Dunque, creare una configurazione ibrida è ormai la via privilegiata per l’evoluzione dei sistemi informativi. Il 74% delle imprese infatti integra i servizi IaaS, PaaS e SaaS con i sistemi interni all’azienda in un ambiente di Hybrid Cloud, un trend che si sta consolidando: nel 54% dei casi si tratta del risultato di una scelta strategica che ha l’obiettivo di massimizzare i benefici delle due modalità di erogazione delle tecnologie, contro il 46% in cui l’Hybrid Cloud è invece il risultato di scelte contingenti realizzate nel tempo.

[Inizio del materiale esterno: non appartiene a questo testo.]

(** ** Logins *)

(** C4: every session goes back to a login of its user: the user's bot asked
    for a launch link, a page began with data Telegram signed for the user and
    that link, the user's bot sent the code that page was given, and the page
    completed it, in this order; a link opens no second session. *)
Theorem session_requires_confirmed_login l s id x :
  account_run l empty_accounts s → ac_sessions s !! id = Some x →
  ∃ telegramUserId challengeId c,
    us_telegramUserId <$> ac_users s !! ss_userId x = Some telegramUserId ∧
    ac_challenges s !! challengeId = Some c ∧ au_userId c = Some (ss_userId x) ∧
    login_finished hmac_sha256 hmac_key JSON_parse Number_toString safe_integer
      AUTH_SESSION_PEPPER TELEGRAM_WEB_APP_VALIDATION_KEY TELEGRAM_INIT_DATA_MAX_AGE_SECONDS
      telegramUserId (au_launchId c) (ss_tokenHash x) l ∧
    ∀ challengeId' c' id', ac_challenges s !! challengeId' = Some c' → au_launchId c' = au_launchId c →
      au_sessionId c' = Some id' → id' = id.
Proof.
  intros Hr Hx. pose proof Hr as Hgrow%run_grows. destruct (Hgrow (system_ok_empty _)) as ([Hok _] & _).
  eapply run_past in Hr; [|apply system_ok_empty|apply login_past_empty]. rewrite app_nil_r in Hr.
  destruct (lp_sessions _ _ _ _ _ _ _ _ _ _ Hr _ _ Hx) as (t & cid & c & Ht & Hc & Hu & Hid & Hf).
  exists t, cid, c. split_and!; try done. intros cid' c' id' Hc' Hl Hid'.
  assert (cid' = cid) as -> by (apply (ao_launches _ _ Hok cid' cid c' c (au_launchId c)); simpl; congruence).
  congruence.
Qed.

Notation complete := (complete uuid hmac_sha256 is_uuid is_datetime AUTH_SESSION_PEPPER AUTH_SESSION_TTL_SECONDS).
Notation currentSession := (currentSession hmac_sha256 AUTH_SESSION_PEPPER).
Notation revokeSession := (revokeSession hmac_sha256 AUTH_SESSION_PEPPER).

(** The session of a secret. *)
Lemma current_session_ok s secret t r :
  currentSession s secret t = Some r →
  ∃ pepper id x, truthy AUTH_SESSION_PEPPER = Some pepper ∧ ac_sessions s !! id = Some x ∧
    ss_tokenHash x = hashSessionSecret hmac_sha256 secret pepper ∧ ss_revokedAt x = None ∧ t < ss_expiresAt x ∧
    secret_text secret = true ∧ r = {| as_userId := ss_userId x; as_expiresAt := ss_expiresAt x |}.
Proof using Type.
  unfold Login.currentSession. intros Hr. option_invert Hr.
  lazymatch goal with Hf : find_row _ _ = Some ?x |- _ => destruct x as [id y]; rename Hf into Hfind end.
  apply find_row_Some in Hfind as [Hy Hp]. rewrite !andb_true_iff, bool_decide_eq_true, is_null_true, Z.ltb_lt in Hp.
  destruct Hp as [[Htok Hrev] Hexp]. injection Hr as <-. by eexists _, id, y.
Qed.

Sempre più aziende decidono inoltre di riferirsi a un portafoglio eterogeneo di provider per la fruizione dei propri servizi. Secondo un’indagine condotta da Flexera, le aziende italiane dichiarano di avere, in media, circa 4 cloud provider attivi, in linea con quanto registrato a livello internazionale. Nel dettaglio, si fa mediamente riferimento a 3 provider SaaS, mentre più raramente si assiste all’adozione di vere e proprie strategie multicloud per i servizi IaaS (1,3 provider in media) e i servizi PaaS (1,2). Il freno principale all’adozione di strategie multicloud è legato all’aumento di complessità che queste ultime generano: è necessario sviluppare competenze verticali su tecnologie diverse e gestirne le caratteristiche ottimizzando al contempo la spesa e la qualità complessiva dei sistemi. Si tratta di una difficoltà percepita in modo più urgente a livello infrastrutturale, dove il personale IT aziendale è più coinvolto in fase di sviluppo e gestione delle operations. Il 65% delle imprese, infatti, dichiara di aver fatto una scelta strategica esplicita verso un provider IaaS e/o PaaS di riferimento con lo scopo di far leva su partnership e competenze consolidate.